魏安被所有人盯着,心头一紧。
局势已经开始糜烂了。
他们气势汹汹,三万多人破关而入。
战略目的应该是势如破竹,南下进逼汉人的都城。
配合东侧的大单于主力部队,给予汉人的主力致命打击。
可是现在他们三万多人,因为一个汉人的出现,竟一步步走入了绝境。
是没预料到吗?
是轻敌吗?
是他们歼灭的决心不够吗?
……
很多因素,导致了目前的局势。
事到如今,他们想在势如破竹地南下,已经成了痴人说梦。
而且凌州城的守军是不战而逃,他们保存了极大的有生力量。
一旦发现这边的局势对胡人不利,他们肯定会有所动作。
若是剩下的这些人遭到汉人的两面夹击,后果不堪设想。
可是这番话,他绝对不能对上头的阿史那贺鲁说。
否则,他将独自扛下阿史那贺鲁的怒火。
他明白自己在阿史那贺鲁的眼里,只是可以利用的汉人。
并不是不可或缺。
“我们可以在夜里多派斥候,严密监视城内守军的动向,再加派警戒部队,可以应对城内的动作做出快速反应。

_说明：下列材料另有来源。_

(* ===== verification/Coalescer.v ===== *)
(** * From a store to a batch on the wire

    [cacheclient/prep.go], [batchput.go] and [batch.go]: uploads go through a pool
    of preparing workers into a coalescer that ships them in batches; lookups go
    straight into a coalescer of their own.  Everything is channels and
    goroutines, so each part is a position in its code and the whole is a step
    relation.  A channel is the list in its buffer.

    What [prepare] makes of a job is [Upload.prepare]; here it is the request it
    ends in, or none.  What a batch does is [Upload.sendBatchPut] and
    [WebGet.sendBatch]. *)

From Stdlib Require Import ZArith Lia List Bool String.
From stdpp Require Import base list relations.
From S2P Require Import Prelude WebGet.

#[local] Open Scope nat_scope.

Definition batchReqChBuf : nat := 1024.

(** [flush] of both coalescers: what is pending becomes a batch on the wire. *)
Definition flush {A} (pending : list A) (flying : list (list A)) : list (list A) :=
  match pending with [] => flying | _ => flying ++ [pending] end.

Lemma flush_concat {A} (pending : list A) flying : concat (flush pending flying) = concat flying ++ pending.
Proof. destruct pending; cbn [flush]; [by rewrite app_nil_r|]. by rewrite concat_app; cbn [concat]; rewrite app_nil_r. Qed.

(** Batches are never empty and never over the limit. *)
Definition batches_ok {A} (bs : list (list A)) : Prop := Forall (fun b => 0 < length b <= batchMaxKeys) bs.

Lemma flush_batches {A} (pending : list A) flying : batches_ok flying -> length pending <= batchMaxKeys -> batches_ok (flush pending flying).
Proof.
  intros Hf Hp. destruct pending as [|a l]; [done|]. cbn [flush]. apply Forall_app. split; [done|]. apply Forall_singleton. split; [cbn; lia|done].
Qed.

(** ** Uploads *)

(** The upload coalescer: at its select, draining after the stop, waiting for
    its batches, gone. *)
Inductive coalescerAt := CLoop | CDrain | CWait | CExit.

(** [Close]: not called, waiting for the pool, waiting for the coalescer, past both. *)
Inductive closerAt := KOpen | KPrep | KPut | KDone.

#[export] Instance coalescerAt_eq_dec : EqDecision coalescerAt.
Proof. solve_decision. Defined.
#[export] Instance closerAt_eq_dec : EqDecision closerAt.
Proof. solve_decision. Defined.

Section uploads.
Context {J R : Type} (prep : J -> option R) (capacity : nat).

(** A worker of the pool: at its select, preparing a job, sending a request to
    the coalescer, draining; the flag says that it is draining already. *)
Inductive workerAt := WLoop | WPrep (draining : bool) (j : J) | WSend (draining : bool) (r : R) | WDrain | WExit.

Record pipeline := Pipeline {
  pl_jobs : list J; pl_stop : bool; pl_workers : list workerAt;
  pl_queue : list R; pl_putStop : bool; pl_pending : list R; pl_at : coalescerAt; pl_flying : list (list R); pl_unsupported : bool;
  pl_closer : closerAt;
  (** what has happened: jobs accepted, one of them after the stop, batches
      answered, requests sent alone, and requests given up at the stop *)
  pl_accepted : list J; pl_late : bool; pl_sent : list (list R); pl_single : list R; pl_abandoned : list R
}.

Definition back (draining : bool) : workerAt := if draining then WDrain else WLoop.

Definition set_worker (w1 : list workerAt) (w : workerAt) (w2 : list workerAt) (s : pipeline) : pipeline :=
  Pipeline (pl_jobs s) (pl_stop s) (w1 ++ w :: w2) (pl_queue s) (pl_putStop s) (pl_pending s) (pl_at s) (pl_flying s) (pl_unsupported s) (pl_closer s)
    (pl_accepted s) (pl_late s) (pl_sent s) (pl_single s) (pl_abandoned s).

Definition set_jobs (jobs : list J) (s : pipeline) : pipeline :=
  Pipeline jobs (pl_stop s) (pl_workers s) (pl_queue s) (pl_putStop s) (pl_pending s) (pl_at s) (pl_flying s) (pl_unsupported s) (pl_closer s)
    (pl_accepted s) (pl_late s) (pl_sent s) (pl_single s) (pl_abandoned s).

(** [submit], accepted: the select may take the buffer although the pool is stopped. *)
Definition submit (j : J) (s : pipeline) : pipeline :=
  Pipeline (pl_jobs s ++ [j]) (pl_stop s) (pl_workers s) (pl_queue s) (pl_putStop s) (pl_pending s) (pl_at s) (pl_flying s) (pl_unsupported s) (pl_closer s)
    (pl_accepted s ++ [j]) (pl_late s || pl_stop s) (pl_sent s) (pl_single s) (pl_abandoned s).

Definition enqueue (r : R) (s : pipeline) : pipeline :=
  Pipeline (pl_jobs s) (pl_stop s) (pl_workers s) (pl_queue s ++ [r]) (pl_putStop s) (pl_pending s) (pl_at s) (pl_flying s) (pl_unsupported s) (pl_closer s)
    (pl_accepted s) (pl_late s) (pl_sent s) (pl_single s) (pl_abandoned s).

Definition put_single (r : R) (s : pipeline) : pipeline :=
  Pipeline (pl_jobs s) (pl_stop s) (pl_workers s) (pl_queue s) (pl_putStop s) (pl_pending s) (pl_at s) (pl_flying s) (pl_unsupported s) (pl_closer s)
    (pl_accepted s) (pl_late s) (pl_sent s) (pl_single s ++ [r]) (pl_abandoned s).

Definition abandon (r : R) (s : pipeline) : pipeline :=
  Pipeline (pl_jobs s) (pl_stop s) (pl_workers s) (pl_queue s) (pl_putStop s) (pl_pending s) (pl_at s) (pl_flying s) (pl_unsupported s) (pl_closer s)
    (pl_accepted s) (pl_late s) (pl_sent s) (pl_single s) (pl_abandoned s ++ [r]).

(** The coalescer takes a request: it is pending, and a full batch goes out. *)
Definition receive (r : R) (queue : list R) (s : pipeline) : pipeline :=
  let pending := pl_pending s ++ [r] in
  let full := batchMaxKeys <=? length pending in
  Pipeline (pl_jobs s) (pl_stop s) (pl_workers s) queue (pl_putStop s) (if full then [] else pending) (pl_at s)
    (if full then flush pending (pl_flying s) else pl_flying s) (pl_unsupported s) (pl_closer s)
    (pl_accepted s) (pl_late s) (pl_sent s) (pl_single s) (pl_abandoned s).

Definition flush_to (at_ : coalescerAt) (s : pipeline) : pipeline :=
  Pipeline (pl_jobs s) (pl_stop s) (pl_workers s) (pl_queue s) (pl_putStop s) [] at_ (flush (pl_pending s) (pl_flying s)) (pl_unsupported s) (pl_closer s)
    (pl_accepted s) (pl_late s) (pl_sent s) (pl_single s) (pl_abandoned s).

Definition set_at (at_ : coalescerAt) (s : pipeline) : pipeline :=
  Pipeline (pl_jobs s) (pl_stop s) (pl_workers s) (pl_queue s) (pl_putStop s) (pl_pending s) at_ (pl_flying s) (pl_unsupported s) (pl_closer s)
    (pl_accepted s) (pl_late s) (pl_sent s) (pl_single s) (pl_abandoned s).

(** A batch is answered; a server without the endpoint is remembered. *)
Definition answered (b : list R) (flying : list (list R)) (unsupported : bool) (s : pipeline) : pipeline :=
  Pipeline (pl_jobs s) (pl_stop s) (pl_workers s) (pl_queue s) (pl_putStop s) (pl_pending s) (pl_at s) flying (pl_unsupported s || unsupported) (pl_closer s)
    (pl_accepted s) (pl_late s) (pl_sent s ++ [b]) (pl_single s) (pl_abandoned s).

Definition set_closer (stop putStop : bool) (k : closerAt) (s : pipeline) : pipeline :=
  Pipeline (pl_jobs s) stop (pl_workers s) (pl_queue s) putStop (pl_pending s) (pl_at s) (pl_flying s) (pl_unsupported s) k
    (pl_accepted s) (pl_late s) (pl_sent s) (pl_single s) (pl_abandoned s).
(* ===== verification/Handoff.v ===== *)
(** * Spools: uploads that outlive the build

    [cacheclient/handoff.go]: at exit a build writes the uploads it owes to a
    spool file and starts an uploader on it, which offers every entry to a
    backend of its own, drains it and deletes the spool.  A sweep of a later
    build starts an uploader for a spool that has lost its own.

    Processes are steps of one relation over the spool directory: uploaders,
    sweeps, builds that write, older clients; any of them may die anywhere.
    The lock of a file is a class of operations: what [LockFile] and
    [TryLockFile] promise, plus that a lock belongs to the file, so that
    removing its name lets the next one lock a new file.  The JSON text of a
    spool is taken as decoded, and the download of the index copy that may
    follow the uploads is [ClientIndex]. *)

From Stdlib Require Import ZArith Lia List Bool String.
From stdpp Require Import base gmap list relations.
From S2P Require Import Prelude Strconv GoSet Keys Sha256 HashSet ClientIndex Upload.

(** ** Locks *)

(** A holder is a process.  [lk_holds l n u]: [u] has the lock of the file now called [n]. *)
Class LockOps (L : Type) := {
  lk_try : nat -> bytes -> L -> option L;
  lk_unlock : nat -> L -> L;
  lk_remove : bytes -> L -> L;
  lk_holds : L -> bytes -> nat -> Prop
}.

Class LockLaws (L : Type) `{!LockOps L} : Prop := {
  lk_exclusive l n u v : lk_holds l n u -> lk_holds l n v -> u = v;
  lk_free l n u : (forall x, ~ lk_holds l n x) -> is_Some (lk_try u n l);
  lk_try_holds l n u l' : lk_try u n l = Some l' -> lk_holds l' n u /\ (forall x, ~ lk_holds l n x);
  lk_try_others l n u l' m x : lk_try u n l = Some l' -> lk_holds l' m x <-> lk_holds l m x \/ (m = n /\ x = u);
  lk_unlock_spec l u n x : lk_holds (lk_unlock u l) n x <-> lk_holds l n x /\ x <> u;
  lk_remove_spec l m n x : lk_holds (lk_remove m l) n x <-> lk_holds l n x /\ n <> m
}.

(** What a spool file holds: nothing, bytes that are no spool, or entries. *)
Inductive spoolData := SpoolEmpty | SpoolBad | SpoolOf (entries : list spoolEntry).
Lemma in_grid_spec N M a b :
  in_grid N M a b = true ↔ (0 ≤ a < Z.of_nat N ∧ 0 ≤ b < Z.of_nat M)%Z.
Proof.
  unfold in_grid. rewrite !andb_true_iff.
  rewrite !Z.leb_le, !Z.ltb_lt. tauto.
Qed.

Section Blinker.
Variables N M r c : nat.
Hypothesis HN : size_t_ok N.
Hypothesis HM : size_t_ok M.
Hypothesis Hr : 1 ≤ r ∧ r + 1 < N.
Hypothesis Hc : 1 ≤ c ∧ c + 3 < M.

Local Abbreviation H := (grid_of N M (horizontal_run r c)).
Local Abbreviation V := (grid_of N M (vertical_run r c)).

Lemma alive_at_horizontal a b :
  alive_at N M H a b = true
  ↔ (a = Z.of_nat r ∧ Z.of_nat c ≤ b ≤ Z.of_nat c + 2)%Z.
Proof.
  rewrite alive_at_grid_of, andb_true_iff.
  rewrite in_grid_spec, horizontal_run_spec. lia.
Qed.

Lemma alive_at_vertical a b :
  alive_at N M V a b = true
  ↔ (b = Z.of_nat c + 1 ∧ Z.of_nat r - 1 ≤ a ≤ Z.of_nat r + 1)%Z.
Proof.
  rewrite alive_at_grid_of, andb_true_iff.
  rewrite in_grid_spec, vertical_run_spec. lia.
Qed.

Ltac settle_by spec t :=
  first [ rewrite (bool_false_of_iff t _ spec) by lia
        | rewrite (proj2 spec) by lia ].

Ltac settle_cells :=
  repeat match goal with
  | |- context [alive_at N M H ?a ?b] =>
      settle_by (alive_at_horizontal a b) (alive_at N M H a b)
  | |- context [alive_at N M V ?a ?b] =>
      settle_by (alive_at_vertical a b) (alive_at N M V a b)
  | |- context [horizontal_run r c ?i ?j] =>
      settle_by (horizontal_run_spec r c i j) (horizontal_run r c i j)
  | |- context [vertical_run r c ?i ?j] =>
      settle_by (vertical_run_spec r c i j) (vertical_run r c i j)
  end.

Lemma next_generation_horizontal : next_generation N M H = V.
Proof.
  unfold next_generation. apply grid_of_ext. intros i j Hi Hj.
  rewrite evolveCell_life_rule, live_neighbours_sum by done. cbv zeta.
  rewrite cell_grid_of by done.
  clear HN HM.
  assert (i + 1 < r ∨ i + 1 = r ∨ i = r ∨ i = r + 1 ∨ r + 1 < i)
    as [?|[?|[?|[?|?]]]] by lia;
  assert (j + 1 < c ∨ j + 1 = c ∨ j = c ∨ j = c + 1 ∨ j = c + 2
          ∨ j = c + 3 ∨ c + 3 < j) as [?|[?|[?|[?|[?|[?|?]]]]]] by lia;
  settle_cells; reflexivity.
Qed.

Lemma next_generation_vertical : next_generation N M V = H.
Proof.
  unfold next_generation. apply grid_of_ext. intros i j Hi Hj.
  rewrite evolveCell_life_rule, live_neighbours_sum by done. cbv zeta.
  rewrite cell_grid_of by done.
  clear HN HM.
  assert (i + 2 < r ∨ i + 2 = r ∨ i + 1 = r ∨ i = r ∨ i = r + 1
          ∨ i = r + 2 ∨ r + 2 < i) as [?|[?|[?|[?|[?|[?|?]]]]]] by lia;
  assert (j < c ∨ j = c ∨ j = c + 1 ∨ j = c + 2 ∨ c + 2 < j)
    as [?|[?|[?|[?|?]]]] by lia;
  settle_cells; reflexivity.
Qed.
End Blinker.

(** ** The definitions on small inputs *)

Example corner_of_full_grid :
  numberOfAliveNeighbours 10 10 (replicate 10 (replicate 10 true)) 0 0 = 3%Z.
Proof. vm_compute. reflexivity. Qed.

Example inner_of_full_grid :
  numberOfAliveNeighbours 10 10 (replicate 10 (replicate 10 true)) 4 4 = 8%Z.
Proof. vm_compute. reflexivity. Qed.

Example last_corner_of_full_grid :
  numberOfAliveNeighbours 10 10 (replicate 10 (replicate 10 true)) 9 9 = 3%Z.
Proof. vm_compute. reflexivity. Qed.
(** X25.  The configurations the RESTlet lists are the rules the poller routes
    by after its next refresh: one rule for each row the search found, in
    the order of the search, enabled, named after the vendor and the
    transaction type, with the sender, the subject and the folders of the
    row as JSON carries them, and with the row's prompt or else
    [marcone]. *)
Theorem listed_configurations_become_rules (cfg : netsuite_config)
    (requestParams : value) (now : jsstring) (rows : list row) (st : app_state) :
  cfg.(netsuite_enabled) = true ->
  truthy cfg.(restletUrl) = true ->
  get requestParams (js "action") = Ok (VStr (js "configs")) ->
  pf.(find_configs) = Ok rows ->
  rows <> [] ->
  Forall (fun r => exists vendor type,
            r.(getText) (js "custrecord_ap_assist_vendor") = VStr vendor /\
            r.(getText) (js "custrecord_ap_assist_transaction_type") = VStr type) rows ->
  exists answer,
    Restlet.get_ pf describe requestParams now = Ok answer /\
    let st' := snd (fetchNetSuiteConfigs toLowerCase cfg (Responds (wire answer)) st) in
    st'.(CONFIG_processors) = st'.(EMAIL_PROCESSORS) /\
    Forall2 (fun r p => rule_of_row r p) rows st'.(EMAIL_PROCESSORS).
Proof.
  intros He Hu Ha Hf Hne Hrows.
  assert (Hall : Forall (fun r => exists c, Restlet.config_of r = Ok c /\
                   exists p, to_processor toLowerCase
                               (match c with VUndefined => VNull | _ => wire c end) = Ok p /\
                             rule_of_row r p) rows).
  { revert Hrows. apply Forall_impl. intros r [vendor [type [Hv Ht]]].
    exact (@listed_row_becomes_rule r vendor type Hv Ht). }
  destruct (@map_result_all _ _ Restlet.config_of _ rows Hall) as [configs [Hc Hcs]].
  unfold Restlet.get_. rewrite Ha. cbn [rbind].
  change (is_string (either (VStr (js "configs")) (VStr (js "health"))) (js "health"))
    with false.
  change (is_string (either (VStr (js "configs")) (VStr (js "health"))) (js "configs"))
    with true.
  cbv iota. rewrite Hf. cbn [rbind]. rewrite Hc.
  eexists. split; [reflexivity|]. cbv zeta.
  unfold fetchNetSuiteConfigs. rewrite He, Hu. cbn [negb orb].
  unfold try_catch, fetch_body, bind, lift, ret.
  rewrite !get_wire by reflexivity.
  change (field _ (js "success")) with (VBool true).
  change (field (VObj ?l) (js "configs")) with (VArr configs).
  cbn [wire truthy negb].
  pose proof (@Forall2_map_right _ _ _
                (fun r c' => exists p, to_processor toLowerCase c' = Ok p /\ rule_of_row r p)
                (fun x => match x with VUndefined => VNull | _ => wire x end)
                rows configs Hcs) as Hcs'.
  destruct (@Forall2_chain _ _ _ _ (to_processor toLowerCase)
              (fun r p => rule_of_row r p) rows _ Hcs') as [ps [Hps Hrules]].
  { intros r c H. exact H. }
  destruct rows as [|r0 rest]; [contradiction Hne; reflexivity|].
  destruct configs as [|c0 crest]; [inversion Hcs|].
  cbn [map] in Hps |- *.
  match type of Hps with map_result _ ?l = _ =>
    match goal with |- context [map_result (to_processor toLowerCase) ?l'] =>
      change l' with l end end.
  rewrite Hps. unfold replace_processors.
  destruct (map_result log_processor ps); cbn [snd EMAIL_PROCESSORS CONFIG_processors];
    split; [reflexivity|exact Hrules|reflexivity|exact Hrules].
Qed.

End Listed.
(** ** The theorems on the NetSuite scripts at concrete inputs *)

Lemma falsy_extraction_is_a_parse_failure_witness :
  Retry.processPDFFile (sample_platform [] apology) invoice_of
    (retry_file 7 (js "credit.pdf")) marcone_config (VStr (js "sk-ant-test")) 1000 4250
    sample_instant [] =
  (Ok (Retry.NotDone (VStr (js "Failed to parse JSON from Claude response"))),
   [AskClaude (VStr (js "Extract all relevant data from this PDF and return as structured JSON."))
              (VStr (js "JVBERi0xLjQK"))]).
Proof.
  apply (@falsy_extraction_is_a_parse_failure (sample_platform [] apology) invoice_of
           (retry_file 7 (js "credit.pdf")) marcone_config (VStr (js "sk-ant-test"))
           1000%Z 4250%Z sample_instant [] (VStr (js "JVBERi0xLjQK"))
           (claude_answer apology) (VBool true) apology);
    vm_compute; reflexivity.
Defined.


Lemma accepted_upload_is_stored_witness :
  snd (Restlet.post (sample_platform [] json_text) invoice_of
         (body_of (credit_request (VStr (js "303"), VStr (js "302")))) later_instant []) =
  [SaveFile (js "2026-01-05T10-15-31-004Z_credit.pdf") PDF (VStr (sample_base64 pdf_bytes))
     (VStr (js "303"));
   SaveFile (js "2026-01-05T10-15-31-004Z_credit.json") JSON (VStr (invoice_of json_object))
     (VStr (js "302"))].
Proof.
  refine (@accepted_upload_is_stored (sample_platform [] json_text) invoice_of
            sample_base64 (CONFIG uploading) (js "OAuth") sample_instant later_instant
            pdf_bytes (js "credit.pdf") json_object (js "Credit memo") None []
            (VNum 9001 0) (VNum 9001 0)
            (wire (Restlet.response_of
                     (Restlet.Stored (VNum 9001 0) (VNum 9001 0)
                        (js "2026-01-05T10-15-31-004Z_credit.pdf")))) _ _ _ _);
    vm_compute; reflexivity.
Defined.

Lemma retry_replaces_the_first_json_witness :
  let pf := sample_platform [] json_text in
  let stored := Restlet.post pf invoice_of
                  (body_of (credit_request (VStr (js "303"), VStr (js "302"))))
                  later_instant [] in
  let retried := Retry.processPDFFile pf invoice_of
                   (retry_file 9001 (js "2026-01-05T10-15-31-004Z_credit.pdf"))
                   marcone_config (VStr (js "sk-ant-test")) 1000 4250 sample_instant [] in
  exists jsonName first second folder,
    In (SaveFile jsonName JSON first folder) (snd stored) /\
    In (SaveFile jsonName JSON second (VNum 302 0)) (snd retried).
Proof.
  cbv zeta.
  destruct (@retry_replaces_the_first_json (sample_platform [] json_text) invoice_of
              (body_of (credit_request (VStr (js "303"), VStr (js "302")))) later_instant
              (VNum 9001 0) (VNum 9001 0) (js "2026-01-05T10-15-31-004Z_credit.pdf")
              (retry_file 9001 (js "2026-01-05T10-15-31-004Z_credit.pdf"))
              marcone_config (VStr (js "sk-ant-test")) 1000%Z 4250%Z sample_instant []
              (VNum 9001 0) (VNum 9001 0)
              (match fst (Retry.processPDFFile (sample_platform [] json_text) invoice_of
                            (retry_file 9001 (js "2026-01-05T10-15-31-004Z_credit.pdf"))
                            marcone_config (VStr (js "sk-ant-test")) 1000 4250
                            sample_instant []) with
               | Ok (Retry.Done _ _ d) => d
               | _ => VUndefined
               end))
    as [jsonName [first [folder [H1 H2]]]]; try (vm_compute; reflexivity).
  exists jsonName, first. eexists. exists folder. split; [exact H1|exact H2].
Defined.

Lemma listed_configurations_become_rules_witness :
  let pf := with_configs (sample_platform [] json_text)
              [config_row 1 (js "Marcone") (js "Vendor Credit")
                 (js "credits@marcone.example") (js "Credit Memo")] in
  exists answer,
    Restlet.get_ pf (fun _ => js "error") (VObj [(js "action", VStr (js "configs"))])
      sample_instant = Ok answer /\
    exists p,
      EMAIL_PROCESSORS
        (snd (fetchNetSuiteConfigs ascii_lower live (Responds (wire answer)) startup)) = [p] /\
      p.(name) = js "marcone_vendor_credit" /\
      p.(criteria_from) = VStr (js "credits@marcone.example") /\
      p.(claudePrompt) = VStr (js "marcone").
Proof.
  cbv zeta.
  destruct (@listed_configurations_become_rules
              (with_configs (sample_platform [] json_text)
                 [config_row 1 (js "Marcone") (js "Vendor Credit")
                    (js "credits@marcone.example") (js "Credit Memo")])
              (fun _ => js "error") ascii_lower live
              (VObj [(js "action", VStr (js "configs"))]) sample_instant
              [config_row 1 (js "Marcone") (js "Vendor Credit")
                 (js "credits@marcone.example") (js "Credit Memo")]
              startup eq_refl eq_refl eq_refl eq_refl)
    as [answer [Ha [_ Hrules]]].
  - discriminate.
  - constructor; [|constructor]. exists (js "Marcone"), (js "Vendor Credit").
    split; reflexivity.
  - exists answer. split; [exact Ha|]. cbv zeta in Hrules.
    inversion Hrules as [|r p rows ps Hp Hnil E1 E2]. inversion Hnil. subst.
    exists p. split; [reflexivity|].
    destruct Hp as [_ [[vendor [type [Hv [Ht Hn]]]] [Hfrom [_ [_ [_ Hprompt]]]]]].
    vm_compute in Hv, Ht. inversion Hv. inversion Ht. subst vendor type.
    split; [rewrite Hn; vm_compute; reflexivity|].
    split; [rewrite Hfrom; reflexivity|rewrite Hprompt; reflexivity].
Defined.

(** The retry script at work on four files with usage for three rounds:
    three files are processed, the fourth is left for the next run. *)
Example retry_stops_when_usage_runs_low :
  fst (Retry.execute
         (sample_platform [file_row 11 (js "a.pdf"); file_row 12 (js "b.pdf");
                           file_row 13 (js "c.pdf"); file_row 14 (js "d.pdf")] json_text)
         invoice_of []) =
  Ok (Retry.Complete 4 3 0).
Proof. vm_compute. reflexivity. Qed.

然后令所有人加快工程进度,争取在两日内,将木墙修到南城墙下。”
魏安基于阿史的贺鲁心里的不甘心,做出的最合理的部署。
这个胡人的单于打到现在是绝对不可能轻易撤退的。
他也不能说仗打到现在,全体胡人的士气已经遭到了严重的打击。
这个时候谁说丧气话,谁遭殃。
“那就按照军师的意思,加快进度,一定不能再让汉人偷袭了。”阿史那贺鲁心中的火气稍减。
魏安忍不住提了一嘴,“单于,我们还得派斥候去严密监视南部的汉人动向。”
阿史那贺鲁的脸色微变。
他在凌州城只留下了那么一点人马。
万一被汉人偷袭……
甚至汉人放弃凌州城的胡人,直接杀过来。
他们就会腹背受敌。
魏安的提醒,宛如一盆冷水浇灭了他心中的怒火。
可是他依然不甘心,不甘心损失了这么多人马,灰溜溜地撤退。